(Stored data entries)
(* ===== verification/HandshakeIo.v ===== *)
(** * The handshake on a stream ([festerm-automation-mcp/src/secure_handshake_io.rs])

    The two-message handshake as a state machine over non-blocking reads and
    writes: fixed buffers, exact lengths, and a channel that is handed over
    once, when everything was read and written.  [None] is a panic. *)

From Stdlib Require Import NArith Bool.
From S2P Require Import Prelude SecureChannel RecordIo.

Definition HANDSHAKE_HEADER_BYTES : nat := 2.
Definition MAX_WIRE_BYTES : nat := 50.

Inductive HandshakeError :=
  | HandshakeChannel (error : ChannelError)
  | InvalidFrame
  | HandshakeTruncated
  | PeerClosedEarly
  | NotReady
  | HandshakeIoError (kind : ErrorKind).

Inductive Interest := InterestRead | InterestWrite | InterestComplete | InterestClosed.
Inductive ReadProgress := ReadIdle | ReadBlocked | ReadRetry | ReadPartial | WriteReady | ReadComplete.

(** The outcome of one physical read: the bytes, which may be more than were
    asked for if the reader breaks its contract. *)
Inductive ReadResult := ReadOk (data : list N) | ReadErr (kind : ErrorKind) | ReadPanic.

Record HandshakeInput := mkInput { input_bytes : list N; filled : nat; expected : nat }.
Definition Input_new (expected : nat) : HandshakeInput := mkInput (replicate MAX_WIRE_BYTES 0%N) 0 expected.
Definition input_clear (i : HandshakeInput) : HandshakeInput := mkInput (replicate (length (input_bytes i)) 0%N) 0 (expected i).

Record HandshakeOutput := mkHsOutput { hs_bytes : list N; hs_len : nat; hs_written : nat }.
Definition Output_empty : HandshakeOutput := mkHsOutput (replicate MAX_WIRE_BYTES 0%N) 0 0.

Definition Output_frame (payload : list N) : option (HandshakeError + HandshakeOutput) :=
  if negb ((size payload =? FIRST_HANDSHAKE_BYTES)%N || (size payload =? SECOND_HANDSHAKE_BYTES)%N) then Some (inl InvalidFrame)
  else if (u16_max <? size payload)%N then Some (inl InvalidFrame)
  else
    bs ← write_slice (replicate MAX_WIRE_BYTES 0%N) 0 (be_bytes_u16 (size payload));
    bs ← write_slice bs HANDSHAKE_HEADER_BYTES payload;
    Some (inr (mkHsOutput bs (HANDSHAKE_HEADER_BYTES + length payload) 0)).

Section Handshake.
Context `{Nz : Noise}.

Inductive HandshakeStage :=
  | WriteFirst (initiator : HandshakeState)
  | ReadReply (initiator : HandshakeState)
  | ReadFirst
  | WriteReply (channel : UnverifiedChannel)
  | Ready (channel : UnverifiedChannel)
  | HandshakeClosed.

Record HandshakeIo := mkHandshake {
  stage : HandshakeStage;
  purpose : ChannelPurpose;
  input : HandshakeInput;
  hs_output : HandshakeOutput
}.
#[export] Instance set_stage : Setter stage := fun v h => mkHandshake v (purpose h) (input h) (hs_output h).
#[export] Instance set_input : Setter input := fun v h => mkHandshake (stage h) (purpose h) v (hs_output h).
#[export] Instance set_hs_output : Setter hs_output := fun v h => mkHandshake (stage h) (purpose h) (input h) v.

Definition initiator_for (purpose : ChannelPurpose) : option (HandshakeError + HandshakeIo) :=
  match initiate purpose with
  | inl e => Some (inl (HandshakeChannel e))
  | inr (initiator, first) =>
      out ← Output_frame first;
      Some (match out with
            | inl e => inl e
            | inr out => inr (mkHandshake (WriteFirst initiator) purpose (Input_new (N.to_nat SECOND_HANDSHAKE_BYTES)) out)
            end)
  end.

Definition responder_for (purpose : ChannelPurpose) : HandshakeIo :=
  mkHandshake ReadFirst purpose (Input_new (N.to_nat FIRST_HANDSHAKE_BYTES)) Output_empty.

Definition direct_initiator := initiator_for Direct.
Definition direct_responder := responder_for Direct.

Definition interest (h : HandshakeIo) : Interest :=
  match stage h with
  | WriteFirst _ | WriteReply _ => InterestWrite
  | ReadFirst | ReadReply _ => InterestRead
  | Ready _ => InterestComplete
  | HandshakeClosed => InterestClosed
  end.

Definition handshake_close (h : HandshakeIo) : HandshakeIo :=
  h <| stage := HandshakeClosed |> <| input := input_clear (input h) |> <| hs_output := Output_empty |>.

Definition handshake_fail {A} (error : HandshakeError) (h : HandshakeIo) : Called HandshakeError A * HandshakeIo :=
  (Returned (inl error), handshake_close h).

Definition handshake_end_input (h : HandshakeIo) : Called HandshakeError unit * HandshakeIo :=
  match stage h with
  | HandshakeClosed => (Returned (inl (HandshakeChannel ChannelClosed)), h)
  | Ready _ => handshake_fail PeerClosedEarly h
  | _ => handshake_fail HandshakeTruncated h
  end.

(** How many bytes the next read asks for. *)
Definition missing (h : HandshakeIo) : nat :=
  (if filled (input h) <? HANDSHAKE_HEADER_BYTES then HANDSHAKE_HEADER_BYTES
   else HANDSHAKE_HEADER_BYTES + expected (input h)) - filled (input h).

(** A complete message, in the stage that was waiting for it. *)
Definition message_read (waiting : HandshakeStage) (payload : list N) (h : HandshakeIo)
    : option (Called HandshakeError ReadProgress * HandshakeIo) :=
  match waiting with
  | ReadFirst =>
      match respond payload (purpose h) with
      | inl e => Some (handshake_fail (HandshakeChannel e) h)
      | inr (channel, reply) =>
          out ← Output_frame reply;
          Some (match out with
                | inl e => handshake_fail e h
                | inr out => (Returned (inr WriteReady), h <| hs_output := out |> <| input := input_clear (input h) |> <| stage := WriteReply channel |>)
                end)
      end
  | ReadReply initiator =>
      match initiator_finish initiator payload with
      | inl e => Some (handshake_fail (HandshakeChannel e) h)
      | inr channel => Some (Returned (inr ReadComplete), h <| input := input_clear (input h) |> <| stage := Ready channel |>)
      end
  | _ => None
  end.

(** What a successful read of [data] does; [h] is closed meanwhile. *)
Definition data_read (waiting : HandshakeStage) (data : list N) (h : HandshakeIo)
    : option (Called HandshakeError ReadProgress * HandshakeIo) :=
  let i := input h in
  bs ← write_slice (input_bytes i) (filled i) data;
  let i := mkInput bs (filled i + length data) (expected i) in
  let h := h <| input := i |> in
  if (filled i =? HANDSHAKE_HEADER_BYTES) && negb (from_be_bytes (take 2 (input_bytes i)) =? N.of_nat (expected i))%N then
    Some (handshake_fail InvalidFrame h)
  else if filled i <? HANDSHAKE_HEADER_BYTES + expected i then Some (Returned (inr ReadPartial), h <| stage := waiting |>)
  else
    payload ← slice (input_bytes i) HANDSHAKE_HEADER_BYTES (HANDSHAKE_HEADER_BYTES + expected i);
    message_read waiting payload h.

Definition read_pending (read : nat -> ReadResult) (h : HandshakeIo) : option (Called HandshakeError ReadProgress * HandshakeIo) :=
  match stage h with
  | HandshakeClosed => Some (Returned (inl (HandshakeChannel ChannelClosed)), h)
  | (ReadFirst | ReadReply _) as waiting =>
      let h := h <| stage := HandshakeClosed |> in
      _ ← slice (input_bytes (input h)) (filled (input h)) (filled (input h) + missing h);
      match read (missing h) with
      | ReadPanic => Some (Unwound, h)
      | ReadOk [] => Some (handshake_fail HandshakeTruncated h)
      | ReadOk data => if missing h <? length data then Some (handshake_fail InvalidFrame h) else data_read waiting data h
      | ReadErr WouldBlock => Some (Returned (inr ReadBlocked), h <| stage := waiting |>)
      | ReadErr Interrupted => Some (Returned (inr ReadRetry), h <| stage := waiting |>)
      | ReadErr kind => Some (handshake_fail (HandshakeIoError kind) h)
      end
  | _ => Some (Returned (inr ReadIdle), h)
  end.

Definition hs_write_pending (write : list N -> IoResult) (h : HandshakeIo) : option (Called HandshakeError WriteProgress * HandshakeIo) :=
  match stage h with
  | HandshakeClosed => Some (Returned (inl (HandshakeChannel ChannelClosed)), h)
  | (WriteFirst _ | WriteReply _) as writing =>
      let h := h <| stage := HandshakeClosed |> in
      let out := hs_output h in
      pending ← slice (hs_bytes out) (hs_written out) (hs_len out);
      if length pending =? 0 then Some (handshake_fail InvalidFrame h)
      else
        Some (match write pending with
              | IoPanic => (Unwound, h)
              | IoErr WouldBlock => (Returned (inr WriteBlocked), h <| stage := writing |>)
              | IoErr Interrupted => (Returned (inr WriteRetry), h <| stage := writing |>)
              | IoErr kind => handshake_fail (HandshakeIoError kind) h
              | IoOk count =>
                  if count =? 0 then handshake_fail (HandshakeIoError WriteZero) h
                  else if length pending <? count then handshake_fail InvalidFrame h
                  else
                    let out := mkHsOutput (hs_bytes out) (hs_len out) (hs_written out + count) in
                    if hs_written out <? hs_len out then
                      (Returned (inr WritePartial), h <| hs_output := out |> <| stage := writing |>)
                    else
                      (Returned (inr WriteComplete),
                       h <| hs_output := Output_empty |>
                         <| stage := match writing with
                                     | WriteFirst initiator => ReadReply initiator
                                     | WriteReply channel => Ready channel
                                     | other => other
                                     end |>)
              end)
  | _ => Some (Returned (inr WriteIdle), h)
  end.

Definition take_unverified (h : HandshakeIo) : (HandshakeError + UnverifiedChannel) * HandshakeIo :=
  match stage h with
  | Ready channel =>
      (inr channel, h <| stage := HandshakeClosed |> <| input := input_clear (input h) |> <| hs_output := Output_empty |>)
  | HandshakeClosed => (inl (HandshakeChannel ChannelClosed), h)
  | _ => (inl NotReady, h)
  end.
End Handshake.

Work instruction:
Write down how many lines of the data above contain the string "HandshakeChannel", and include nothing besides that number.

Answer box:
8